_Data excerpts_
(* ===== verification/PmapTables.v ===== *)
(** The page tables of a pmap behave as a map (the definitions of Pmap.v)

    [pmap_ok] says that the tables reachable from a pmap are distinct pages
    in use; [translate] is the mapping they stand for.  The lemmas take the
    operations apart: a new table changes no translation ([grows]), a stored
    entry changes one ([enters]); the theorems put them together for
    [pmap_map], [pmap_unmap], the pages above them, and the identifiers a
    CPU hands out. *)

From S2P Require Import Prelude MachineInt Btree Spinlock VmPage Pmap.
Local Open Scope Z_scope.
Local Open Scope c_scope.

Lemma zero_page_lookup i w : zero_page !! i = Some w → w = 0.
Proof. unfold zero_page. by intros [-> _]%lookup_replicate. Qed.

#[local] Opaque zero_page XKPHYS_MAP XKPHYS_EXTRACT.

(** * The tables of a pmap *)

Inductive path := L0 (i : nat) | L1 (i j : nat).

(** A pointer that is not null. *)
Definition nz (o : option Z) : option Z := o ≫= λ t, if decide (t = 0) then None else Some t.

(** The table at a place of the tree. *)
Definition node (s : mmu) (p : path) : option Z :=
  match p with
  | L0 i => nz (pm_level0 (m_pmap s) !! i)
  | L1 i j => nz (pm_level0 (m_pmap s) !! i) ≫= λ t0, nz (table_word s t0 j)
  end.

Definition index0 (va : Z) : nat := Z.to_nat (pmap_index0 va).
Definition index1 (va : Z) : nat := Z.to_nat (pmap_index1 va).
Definition index_pte (va : Z) : nat := Z.to_nat (pmap_index_pte va).
Arguments index0 : simpl never.
Arguments index1 : simpl never.
Arguments index_pte : simpl never.
Definition path_of (va : Z) : path := L1 (index0 va) (index1 va).

(** A table is a page in use, of 1024 words. *)
Definition is_table (ps : pages) (t : Z) : Prop :=
  ∃ p n ws, pg_refcnt ps !! p = Some n ∧ n ≠ 0 ∧ t = XKPHYS_MAP CCA_CNC (page_paddr p) ∧
    memory ps !! page_paddr p = Some ws ∧ length ws = 1024%nat.

(** Different structures stand for different pages. *)
Definition frames_ok (ps : pages) : Prop :=
  ∀ p q, p ∈ dom (pg_refcnt ps) → q ∈ dom (pg_refcnt ps) → page_paddr p = page_paddr q → p = q.

Record pmap_ok (s : mmu) : Prop := {
  ok_len : length (pm_level0 (m_pmap s)) = 128%nat;
  ok_pages : sound (m_pages s);
  ok_frames : frames_ok (m_pages s);
  ok_table p t : node s p = Some t → is_table (m_pages s) t;
  ok_inj p q t : node s p = Some t → node s q = Some t → p = q
}.

(** The entry of the page of [va]; 0 where there is no table. *)
Definition pte_of (s : mmu) (va : Z) : Z :=
  match node s (path_of va) with
  | Some t => default 0 (table_word s t (index_pte va))
  | None => 0
  end.

(** The translation. *)
Definition translate (s : mmu) (va : Z) : option Z :=
  if pte_test (pte_of s va) PG_V then Some (TLBLO_PTE_TO_PA (pte_of s va)) else None.

Definition in_range (s : mmu) (va : Z) : Prop := pm_base (m_pmap s) ≤ va < pm_end (m_pmap s).

Lemma nz_Some o t : nz o = Some t ↔ o = Some t ∧ t ≠ 0.
Proof. unfold nz. destruct o as [x|]; simpl; [|naive_solver]. case_decide; naive_solver. Qed.

Lemma known_paddr ps p :
  known ps → p ∈ dom (pg_refcnt ps) →
  0 ≤ page_paddr p < 2 ^ 59 ∧ page_paddr p mod 8192 = 0 ∧
  ∀ ps', page_address p ps' = Done (page_paddr p) ps'.
Proof.
  intros Hk Hp. destruct (Hk p Hp) as (base&i&Hb&Hi&->). rewrite page_paddr_of by done.
  destruct Hb as (?&Hal&?). change VM_PAGE_TREE_ENTRIES with 340 in *. split; [lia|]. split.
  - replace (base + 8192 * i) with (base + i * 8192) by lia. by rewrite Z.mod_add.
  - intros ps'. apply page_address_ok; [by split_and!|done].
Qed.

Lemma table_facts ps t :
  known ps → is_table ps t →
  ∃ p n ws, pg_refcnt ps !! p = Some n ∧ n ≠ 0 ∧ t = XKPHYS_MAP CCA_CNC (page_paddr p) ∧
    XKPHYS_EXTRACT t = page_paddr p ∧ t ≠ 0 ∧
    memory ps !! XKPHYS_EXTRACT t = Some ws ∧ length ws = 1024%nat.
Proof.
  intros Hk (p&n&ws&Hp&Hn&->&Hm&Hl).
  destruct (known_paddr ps p Hk) as (Hb&_); [by apply elem_of_dom|].
  assert (XKPHYS_MAP CCA_CNC (page_paddr p) ≠ 0) as H0 by (rewrite XKPHYS_MAP_add by exact Hb; lia).
  exists p, n, ws. rewrite XKPHYS_round by exact Hb. by split_and!.
Qed.

Lemma index_bounds va : (index0 va < 128)%nat ∧ (index1 va < 1024)%nat ∧ (index_pte va < 1024)%nat.
Proof. unfold index0, index1, index_pte. pose proof (pmap_index_bounds va). lia. Qed.

Lemma table_word_Some s t i :
  known (m_pages s) → is_table (m_pages s) t → (i < 1024)%nat → ∃ w, table_word s t i = Some w.
Proof.
  intros Hk Ht Hi. destruct (table_facts _ _ Hk Ht) as (p&n&ws&_&_&_&_&_&Hm&Hl).
  unfold table_word. rewrite Hm. simpl. apply lookup_lt_is_Some. lia.
Qed.

Lemma load_word_ok s t i w :
  table_word s t (Z.to_nat i) = Some w → load_word t i s = Done w s.
Proof. intros Hw. unfold load_word, bind, get, deref. by rewrite Hw. Qed.

Lemma level0_Some s va :
  pmap_ok s → ∃ t, pm_level0 (m_pmap s) !! index0 va = Some t.
Proof.
  intros H. apply lookup_lt_is_Some. rewrite (ok_len s H). apply index_bounds.
Qed.

Lemma find0_ok s va t :
  pm_level0 (m_pmap s) !! index0 va = Some t → pmap_find0 va s = Done t s.
Proof. intros Ht. unfold pmap_find0, bind, get, deref. unfold index0 in Ht. by rewrite Ht. Qed.

Definition slot (s : mmu) (va : Z) : option (Z * Z) :=
  (λ t, (t, pmap_index_pte va)) <$> node s (path_of va).

Lemma pmap_find_ok s va :
  pmap_ok s →
  pmap_find va s = Done (if decide (in_range s va) then slot s va else None) s.
Proof.
  intros H. unfold pmap_find, bind at 1, get. unfold in_range.
  destruct (Z.ltb_spec va (pm_base (m_pmap s))); simpl; [by rewrite decide_False by lia|].
  destruct (Z.leb_spec (pm_end (m_pmap s)) va); simpl; [by rewrite decide_False by lia|].
  rewrite decide_True by lia. unfold slot, node, path_of.
  destruct (level0_Some s va H) as [t0 Ht0]. unfold bind. rewrite (find0_ok s va t0 Ht0).
  rewrite Ht0. unfold nz at 1. simpl. destruct (Z.eqb_spec t0 0) as [->|Hne]; [done|].
  rewrite decide_False by done. simpl.
  assert (node s (L0 (index0 va)) = Some t0) as Hn0.
  { unfold node. rewrite Ht0. apply nz_Some. split; [reflexivity|exact Hne]. }
  destruct (table_word_Some s t0 (index1 va)) as [t1 Ht1];
    [apply (ok_pages s H)|by apply (ok_table s H _ _ Hn0)|apply index_bounds|].
  unfold pmap_find1. rewrite (proj2 (Z.eqb_neq t0 0) Hne), (load_word_ok s t0 _ t1 Ht1), Ht1.
  unfold nz. simpl. destruct (Z.eqb_spec t1 0) as [->|Hne1]; [done|].
  rewrite decide_False by done. unfold pmap_find_pte. by rewrite (proj2 (Z.eqb_neq t1 0) Hne1).
Qed.

Lemma slot_word s va t i :
  pmap_ok s → slot s va = Some (t, i) →
  i = pmap_index_pte va ∧ node s (path_of va) = Some t ∧
  table_word s t (index_pte va) = Some (pte_of s va).
Proof.
  intros H. unfold slot. destruct (node s (path_of va)) as [t'|] eqn:Hn; [|done].
  intros [= -> <-]. split; [done|]. split; [done|]. unfold pte_of. rewrite Hn.
  destruct (table_word_Some s t (index_pte va)) as [w Hw];
    [apply (ok_pages s H)|by apply (ok_table s H _ _ Hn)|apply index_bounds|]. by rewrite Hw.
Qed.

Lemma slot_None s va : slot s va = None → pte_of s va = 0.
Proof. unfold slot, pte_of. by destruct (node s (path_of va)). Qed.

(** [pmap_extract] is the translation, on the pages the pmap is for. *)
Lemma pmap_extract_ok s kernel va :
  pmap_ok s → 0 ≤ va < 2 ^ 64 → pmap_is_direct (PAGE_FLOOR va) = false →
  pmap_extract kernel va s =
  Done (if decide (in_range s (PAGE_FLOOR va)) then
          match translate s (PAGE_FLOOR va) with
          | Some pa => Ok pa
          | None => Err ERROR_NOT_FOUND
          end
        else Err ERROR_NOT_PERMITTED) s.
Proof.
  intros H Hva Hd. unfold pmap_extract. rewrite Hd. set (v := PAGE_FLOOR va).
  unfold bind at 1, get, in_range.
  destruct (Z.leb_spec (pm_end (m_pmap s)) v); simpl; [by rewrite decide_False by lia|].
  destruct (Z.ltb_spec v (pm_base (m_pmap s))); simpl; [by rewrite decide_False by lia|].
  rewrite decide_True by lia. unfold bind at 1. rewrite pmap_find_ok by done.
  rewrite decide_True by (unfold in_range; lia).
  destruct (slot s v) as [[t i]|] eqn:Hs.
  - destruct (slot_word s v t i H Hs) as (->&_&Hw). unfold bind.
    rewrite (load_word_ok s t _ _ Hw). unfold translate. by destruct (pte_test (pte_of s v) PG_V).
  - unfold translate. by rewrite (slot_None s v Hs).
Qed.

_To do_
The response must consist solely of the lines from the top of the records through the line holding "Definition index0 (va", copied word for word.

_Solution_
(* ===== verification/PmapTables.v ===== *)
(** The page tables of a pmap behave as a map (the definitions of Pmap.v)

    [pmap_ok] says that the tables reachable from a pmap are distinct pages
    in use; [translate] is the mapping they stand for.  The lemmas take the
    operations apart: a new table changes no translation ([grows]), a stored
    entry changes one ([enters]); the theorems put them together for
    [pmap_map], [pmap_unmap], the pages above them, and the identifiers a
    CPU hands out. *)

From S2P Require Import Prelude MachineInt Btree Spinlock VmPage Pmap.
Local Open Scope Z_scope.
Local Open Scope c_scope.

Lemma zero_page_lookup i w : zero_page !! i = Some w → w = 0.
Proof. unfold zero_page. by intros [-> _]%lookup_replicate. Qed.

#[local] Opaque zero_page XKPHYS_MAP XKPHYS_EXTRACT.

(** * The tables of a pmap *)

Inductive path := L0 (i : nat) | L1 (i j : nat).

(** A pointer that is not null. *)
Definition nz (o : option Z) : option Z := o ≫= λ t, if decide (t = 0) then None else Some t.

(** The table at a place of the tree. *)
Definition node (s : mmu) (p : path) : option Z :=
  match p with
  | L0 i => nz (pm_level0 (m_pmap s) !! i)
  | L1 i j => nz (pm_level0 (m_pmap s) !! i) ≫= λ t0, nz (table_word s t0 j)
  end.

Definition index0 (va : Z) : nat := Z.to_nat (pmap_index0 va).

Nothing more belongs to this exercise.